◆ Exercise brief: Within the data below, state how many lines contain the string "unescape". Provide the number only.
== Working data ==
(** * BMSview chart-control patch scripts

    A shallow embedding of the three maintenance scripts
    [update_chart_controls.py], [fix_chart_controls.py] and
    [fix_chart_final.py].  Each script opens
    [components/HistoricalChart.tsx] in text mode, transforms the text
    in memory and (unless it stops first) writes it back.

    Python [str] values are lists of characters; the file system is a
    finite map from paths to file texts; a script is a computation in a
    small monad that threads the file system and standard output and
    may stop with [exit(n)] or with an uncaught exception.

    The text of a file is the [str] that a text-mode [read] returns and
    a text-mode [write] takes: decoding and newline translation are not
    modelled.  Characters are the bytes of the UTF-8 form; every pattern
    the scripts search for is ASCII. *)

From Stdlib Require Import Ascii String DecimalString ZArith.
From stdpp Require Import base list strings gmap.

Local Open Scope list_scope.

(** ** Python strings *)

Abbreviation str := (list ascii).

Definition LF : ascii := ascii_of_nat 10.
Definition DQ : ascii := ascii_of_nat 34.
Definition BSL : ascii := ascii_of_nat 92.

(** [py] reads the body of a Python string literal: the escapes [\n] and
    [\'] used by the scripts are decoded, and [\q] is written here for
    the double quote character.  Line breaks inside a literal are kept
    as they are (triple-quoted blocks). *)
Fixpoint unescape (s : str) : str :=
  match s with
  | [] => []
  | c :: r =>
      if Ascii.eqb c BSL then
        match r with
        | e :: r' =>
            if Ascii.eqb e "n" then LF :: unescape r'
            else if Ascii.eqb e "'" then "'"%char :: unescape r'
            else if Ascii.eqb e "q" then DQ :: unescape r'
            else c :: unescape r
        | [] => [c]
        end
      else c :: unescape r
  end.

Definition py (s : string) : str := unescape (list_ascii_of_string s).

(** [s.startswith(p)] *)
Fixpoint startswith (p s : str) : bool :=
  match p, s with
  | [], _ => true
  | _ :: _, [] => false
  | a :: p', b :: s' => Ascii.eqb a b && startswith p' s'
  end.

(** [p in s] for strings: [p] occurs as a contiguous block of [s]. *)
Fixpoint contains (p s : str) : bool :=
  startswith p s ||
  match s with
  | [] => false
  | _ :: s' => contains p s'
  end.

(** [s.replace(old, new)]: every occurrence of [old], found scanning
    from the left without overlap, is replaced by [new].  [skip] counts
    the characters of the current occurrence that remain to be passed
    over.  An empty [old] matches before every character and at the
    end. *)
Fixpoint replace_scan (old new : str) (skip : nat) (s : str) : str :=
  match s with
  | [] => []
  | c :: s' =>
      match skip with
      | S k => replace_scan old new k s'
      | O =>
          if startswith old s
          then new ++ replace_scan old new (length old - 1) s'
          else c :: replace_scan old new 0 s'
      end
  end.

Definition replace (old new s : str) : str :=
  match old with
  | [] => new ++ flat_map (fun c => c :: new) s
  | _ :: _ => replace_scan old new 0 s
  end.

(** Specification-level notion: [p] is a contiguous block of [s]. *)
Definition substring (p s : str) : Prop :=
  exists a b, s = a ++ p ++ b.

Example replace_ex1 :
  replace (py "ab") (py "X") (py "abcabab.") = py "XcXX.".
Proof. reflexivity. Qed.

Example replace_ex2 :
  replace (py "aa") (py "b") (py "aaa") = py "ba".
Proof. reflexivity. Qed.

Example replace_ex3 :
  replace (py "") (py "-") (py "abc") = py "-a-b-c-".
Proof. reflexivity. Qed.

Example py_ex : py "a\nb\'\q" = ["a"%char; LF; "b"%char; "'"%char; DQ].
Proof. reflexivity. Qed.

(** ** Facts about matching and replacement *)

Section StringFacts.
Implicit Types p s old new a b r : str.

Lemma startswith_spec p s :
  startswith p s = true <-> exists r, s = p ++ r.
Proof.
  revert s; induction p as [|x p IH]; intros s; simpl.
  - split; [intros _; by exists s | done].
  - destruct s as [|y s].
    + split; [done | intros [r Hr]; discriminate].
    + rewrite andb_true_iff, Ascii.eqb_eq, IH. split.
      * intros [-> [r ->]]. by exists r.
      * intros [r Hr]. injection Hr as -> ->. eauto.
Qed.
===
◆ Exercise response: 7